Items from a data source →
(** ** Transmit rendezvous *)

(** C7: on a started controller whose semaphore holds no stale give, a
    [send_frame_sync] during which the driver accepts the frame and no
    transmit-done notification arrives returns [ESP_ERR_TIMEOUT] with the
    pending flag cleared; a notification after that return changes
    nothing and wakes nobody; and the next [send_frame_sync] on the same
    controller, before or after such a late notification, completes with
    [ESP_OK] as soon as its own notification arrives.  In general the
    callback gives the semaphore exactly when the flag is set, and clears
    the flag as it does. *)
Theorem transmit_timeout_rendezvous (c : twai_controller_ctx_t) :
  is_initialized c = true ->
  tx_done_sem (send_ctx c) = false ->
  let r := Rendezvous.send_frame_sync Rendezvous.silent c in
  fst r = ESP_ERR_TIMEOUT /\
  is_tx_pending (send_ctx (snd r)) = false /\
  tx_done_sem (send_ctx (snd r)) = false /\
  (forall waiter,
     Rendezvous.twai_send_tx_done_cb waiter (snd r) = (false, snd r)) /\
  fst (Rendezvous.send_frame_sync Rendezvous.completing (snd r)) = ESP_OK /\
  (forall waiter,
     fst (Rendezvous.send_frame_sync Rendezvous.completing
            (snd (Rendezvous.twai_send_tx_done_cb waiter (snd r)))) = ESP_OK) /\
  (forall waiter c',
     is_tx_pending (send_ctx c') = false ->
     Rendezvous.twai_send_tx_done_cb waiter c' = (false, c')) /\
  (forall waiter c',
     is_tx_pending (send_ctx c') = true ->
     Rendezvous.twai_send_tx_done_cb waiter c'
     = (waiter, set_tx_done_sem true (set_tx_pending false c'))).
Proof.
  intros Hinit Hsem.
  destruct c as [ini [pend sem] d]. simpl in Hinit, Hsem. subst ini sem.
  repeat split; try (by vm_compute);
    intros waiter c' Hp; unfold Rendezvous.twai_send_tx_done_cb; by rewrite Hp.
Qed.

Exercise brief → Retype the records above exactly, from their first line through the line that contains "pending flag cleared;", and stop there.

Completed task →
(** ** Transmit rendezvous *)

(** C7: on a started controller whose semaphore holds no stale give, a
    [send_frame_sync] during which the driver accepts the frame and no
    transmit-done notification arrives returns [ESP_ERR_TIMEOUT] with the
    pending flag cleared; a notification after that return changes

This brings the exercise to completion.